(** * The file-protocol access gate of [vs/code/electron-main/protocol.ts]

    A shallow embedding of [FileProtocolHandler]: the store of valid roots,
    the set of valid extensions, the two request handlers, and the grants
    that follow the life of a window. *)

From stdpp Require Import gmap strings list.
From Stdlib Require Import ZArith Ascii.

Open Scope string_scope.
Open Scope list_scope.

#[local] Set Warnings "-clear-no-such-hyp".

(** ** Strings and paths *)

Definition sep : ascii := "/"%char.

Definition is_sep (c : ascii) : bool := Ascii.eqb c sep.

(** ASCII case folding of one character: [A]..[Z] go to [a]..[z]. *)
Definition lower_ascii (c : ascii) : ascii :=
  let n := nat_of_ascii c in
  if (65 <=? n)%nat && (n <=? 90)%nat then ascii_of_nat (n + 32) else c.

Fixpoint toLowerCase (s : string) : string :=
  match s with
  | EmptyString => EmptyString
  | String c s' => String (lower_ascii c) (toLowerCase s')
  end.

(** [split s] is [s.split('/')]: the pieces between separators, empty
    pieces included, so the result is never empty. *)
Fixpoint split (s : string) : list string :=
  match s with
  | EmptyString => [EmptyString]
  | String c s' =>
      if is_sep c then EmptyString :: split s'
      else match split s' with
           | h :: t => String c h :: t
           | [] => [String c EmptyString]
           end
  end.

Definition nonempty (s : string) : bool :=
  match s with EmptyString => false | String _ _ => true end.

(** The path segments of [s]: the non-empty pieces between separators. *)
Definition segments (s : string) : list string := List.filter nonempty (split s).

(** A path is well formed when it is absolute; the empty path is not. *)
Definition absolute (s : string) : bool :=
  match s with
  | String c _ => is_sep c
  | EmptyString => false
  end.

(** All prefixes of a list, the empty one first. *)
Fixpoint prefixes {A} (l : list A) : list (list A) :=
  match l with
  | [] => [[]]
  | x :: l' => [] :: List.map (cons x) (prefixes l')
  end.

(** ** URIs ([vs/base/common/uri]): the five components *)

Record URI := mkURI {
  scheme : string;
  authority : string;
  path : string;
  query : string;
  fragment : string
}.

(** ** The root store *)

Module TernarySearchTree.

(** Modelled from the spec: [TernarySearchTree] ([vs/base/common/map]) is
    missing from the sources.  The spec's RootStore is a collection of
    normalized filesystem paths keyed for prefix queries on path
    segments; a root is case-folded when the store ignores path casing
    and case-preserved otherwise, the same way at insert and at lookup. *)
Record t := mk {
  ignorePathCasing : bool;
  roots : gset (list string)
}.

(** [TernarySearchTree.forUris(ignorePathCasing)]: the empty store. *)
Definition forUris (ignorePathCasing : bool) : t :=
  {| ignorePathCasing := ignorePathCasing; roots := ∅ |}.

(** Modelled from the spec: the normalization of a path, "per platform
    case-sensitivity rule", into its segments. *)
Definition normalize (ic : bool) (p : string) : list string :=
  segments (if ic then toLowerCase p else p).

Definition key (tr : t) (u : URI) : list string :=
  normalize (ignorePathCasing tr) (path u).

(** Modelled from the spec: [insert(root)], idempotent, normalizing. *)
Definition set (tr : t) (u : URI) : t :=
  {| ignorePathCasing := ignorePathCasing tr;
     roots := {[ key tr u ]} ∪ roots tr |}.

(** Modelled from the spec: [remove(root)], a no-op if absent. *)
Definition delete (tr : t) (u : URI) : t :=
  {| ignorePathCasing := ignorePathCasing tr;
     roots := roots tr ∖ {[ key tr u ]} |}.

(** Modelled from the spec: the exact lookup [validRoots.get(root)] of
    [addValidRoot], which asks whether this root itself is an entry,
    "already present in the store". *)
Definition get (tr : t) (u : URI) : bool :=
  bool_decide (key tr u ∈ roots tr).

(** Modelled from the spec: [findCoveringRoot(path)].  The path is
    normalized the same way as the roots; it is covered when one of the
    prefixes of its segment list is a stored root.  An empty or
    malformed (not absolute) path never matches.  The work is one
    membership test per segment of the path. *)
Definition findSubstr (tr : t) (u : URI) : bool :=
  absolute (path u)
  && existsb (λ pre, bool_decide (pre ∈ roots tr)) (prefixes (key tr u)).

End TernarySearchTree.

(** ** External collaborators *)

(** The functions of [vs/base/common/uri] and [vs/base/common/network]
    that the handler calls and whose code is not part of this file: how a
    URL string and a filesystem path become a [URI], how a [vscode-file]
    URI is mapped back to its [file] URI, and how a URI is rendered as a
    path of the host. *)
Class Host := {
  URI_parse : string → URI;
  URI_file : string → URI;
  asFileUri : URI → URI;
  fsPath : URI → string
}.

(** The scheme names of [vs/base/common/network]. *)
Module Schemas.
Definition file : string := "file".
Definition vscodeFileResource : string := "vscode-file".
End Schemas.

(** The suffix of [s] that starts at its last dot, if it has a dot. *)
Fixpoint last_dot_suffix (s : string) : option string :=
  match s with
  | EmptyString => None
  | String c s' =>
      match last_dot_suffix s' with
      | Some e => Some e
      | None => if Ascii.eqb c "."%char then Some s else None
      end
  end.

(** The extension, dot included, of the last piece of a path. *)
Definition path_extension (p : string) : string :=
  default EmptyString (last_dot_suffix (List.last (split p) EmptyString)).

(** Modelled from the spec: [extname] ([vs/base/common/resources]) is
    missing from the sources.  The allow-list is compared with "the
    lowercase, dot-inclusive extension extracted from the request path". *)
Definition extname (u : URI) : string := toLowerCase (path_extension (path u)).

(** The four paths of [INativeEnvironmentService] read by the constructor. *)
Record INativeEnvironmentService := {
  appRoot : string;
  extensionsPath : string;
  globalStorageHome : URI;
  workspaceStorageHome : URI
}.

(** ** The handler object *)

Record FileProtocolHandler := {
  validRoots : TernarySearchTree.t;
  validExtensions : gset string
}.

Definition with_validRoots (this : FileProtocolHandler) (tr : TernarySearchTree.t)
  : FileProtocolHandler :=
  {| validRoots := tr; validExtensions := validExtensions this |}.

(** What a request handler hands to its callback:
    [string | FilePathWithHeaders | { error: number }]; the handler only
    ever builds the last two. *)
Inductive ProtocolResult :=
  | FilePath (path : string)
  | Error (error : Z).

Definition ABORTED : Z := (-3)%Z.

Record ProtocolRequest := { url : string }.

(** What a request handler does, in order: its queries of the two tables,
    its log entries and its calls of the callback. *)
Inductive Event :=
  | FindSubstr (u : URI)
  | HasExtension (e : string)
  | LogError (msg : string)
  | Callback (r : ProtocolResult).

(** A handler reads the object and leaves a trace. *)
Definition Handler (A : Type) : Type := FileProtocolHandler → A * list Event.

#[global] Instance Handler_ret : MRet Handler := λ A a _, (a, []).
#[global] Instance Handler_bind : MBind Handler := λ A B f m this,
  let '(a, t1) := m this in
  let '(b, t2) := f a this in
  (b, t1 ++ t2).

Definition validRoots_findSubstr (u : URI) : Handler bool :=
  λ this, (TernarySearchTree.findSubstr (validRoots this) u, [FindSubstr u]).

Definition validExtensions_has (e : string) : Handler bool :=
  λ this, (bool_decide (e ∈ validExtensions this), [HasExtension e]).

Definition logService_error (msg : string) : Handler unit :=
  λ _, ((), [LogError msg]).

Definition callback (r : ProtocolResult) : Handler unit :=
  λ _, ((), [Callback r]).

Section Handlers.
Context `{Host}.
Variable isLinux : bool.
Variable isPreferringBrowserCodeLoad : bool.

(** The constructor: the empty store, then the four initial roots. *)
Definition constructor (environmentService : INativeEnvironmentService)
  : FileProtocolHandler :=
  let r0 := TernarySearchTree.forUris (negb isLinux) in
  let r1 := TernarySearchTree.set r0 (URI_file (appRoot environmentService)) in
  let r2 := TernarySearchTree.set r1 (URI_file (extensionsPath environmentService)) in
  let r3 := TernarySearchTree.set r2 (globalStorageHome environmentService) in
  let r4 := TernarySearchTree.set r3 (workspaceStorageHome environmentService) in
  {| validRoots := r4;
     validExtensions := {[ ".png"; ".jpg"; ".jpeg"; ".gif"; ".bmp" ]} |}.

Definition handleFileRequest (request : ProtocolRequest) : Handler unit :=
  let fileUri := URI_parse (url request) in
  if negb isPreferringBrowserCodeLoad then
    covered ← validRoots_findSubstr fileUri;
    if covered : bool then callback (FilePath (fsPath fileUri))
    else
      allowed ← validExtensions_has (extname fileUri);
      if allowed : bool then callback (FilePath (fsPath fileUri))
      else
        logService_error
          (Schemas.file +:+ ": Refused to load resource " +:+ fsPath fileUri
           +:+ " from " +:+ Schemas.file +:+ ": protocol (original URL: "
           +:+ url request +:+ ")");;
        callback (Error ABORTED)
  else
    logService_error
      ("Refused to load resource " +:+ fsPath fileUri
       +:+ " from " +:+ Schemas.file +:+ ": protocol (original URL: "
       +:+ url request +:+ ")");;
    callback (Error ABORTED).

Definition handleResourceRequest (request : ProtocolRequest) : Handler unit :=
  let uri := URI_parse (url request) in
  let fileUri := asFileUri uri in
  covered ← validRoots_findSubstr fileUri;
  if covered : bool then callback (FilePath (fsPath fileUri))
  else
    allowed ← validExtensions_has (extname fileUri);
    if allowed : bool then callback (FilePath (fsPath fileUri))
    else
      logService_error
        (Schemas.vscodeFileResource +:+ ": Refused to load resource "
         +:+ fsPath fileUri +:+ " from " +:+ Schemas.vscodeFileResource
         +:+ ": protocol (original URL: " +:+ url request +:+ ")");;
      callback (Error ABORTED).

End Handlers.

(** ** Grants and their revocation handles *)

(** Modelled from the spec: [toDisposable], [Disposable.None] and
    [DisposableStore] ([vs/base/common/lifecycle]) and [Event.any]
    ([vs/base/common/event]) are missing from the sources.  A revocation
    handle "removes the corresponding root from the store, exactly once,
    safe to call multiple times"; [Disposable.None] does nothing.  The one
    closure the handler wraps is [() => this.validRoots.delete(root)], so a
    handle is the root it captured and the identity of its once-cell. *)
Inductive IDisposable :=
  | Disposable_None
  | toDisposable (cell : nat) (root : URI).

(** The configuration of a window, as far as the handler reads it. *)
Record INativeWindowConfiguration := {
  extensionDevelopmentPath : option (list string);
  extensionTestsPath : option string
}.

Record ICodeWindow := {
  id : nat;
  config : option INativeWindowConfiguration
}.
________________________________________
TASK REQUIREMENTS:
With the first line being the one containing "(** A handler" and the last line the one containing "Definition validExtensions_has (e", transcribe exactly the lines above that fall in that range.

FINISHED EXERCISE:
(** A handler reads the object and leaves a trace. *)
Definition Handler (A : Type) : Type := FileProtocolHandler → A * list Event.

#[global] Instance Handler_ret : MRet Handler := λ A a _, (a, []).
#[global] Instance Handler_bind : MBind Handler := λ A B f m this,
  let '(a, t1) := m this in
  let '(b, t2) := f a this in
  (b, t1 ++ t2).

Definition validRoots_findSubstr (u : URI) : Handler bool :=
  λ this, (TernarySearchTree.findSubstr (validRoots this) u, [FindSubstr u]).

Definition validExtensions_has (e : string) : Handler bool :=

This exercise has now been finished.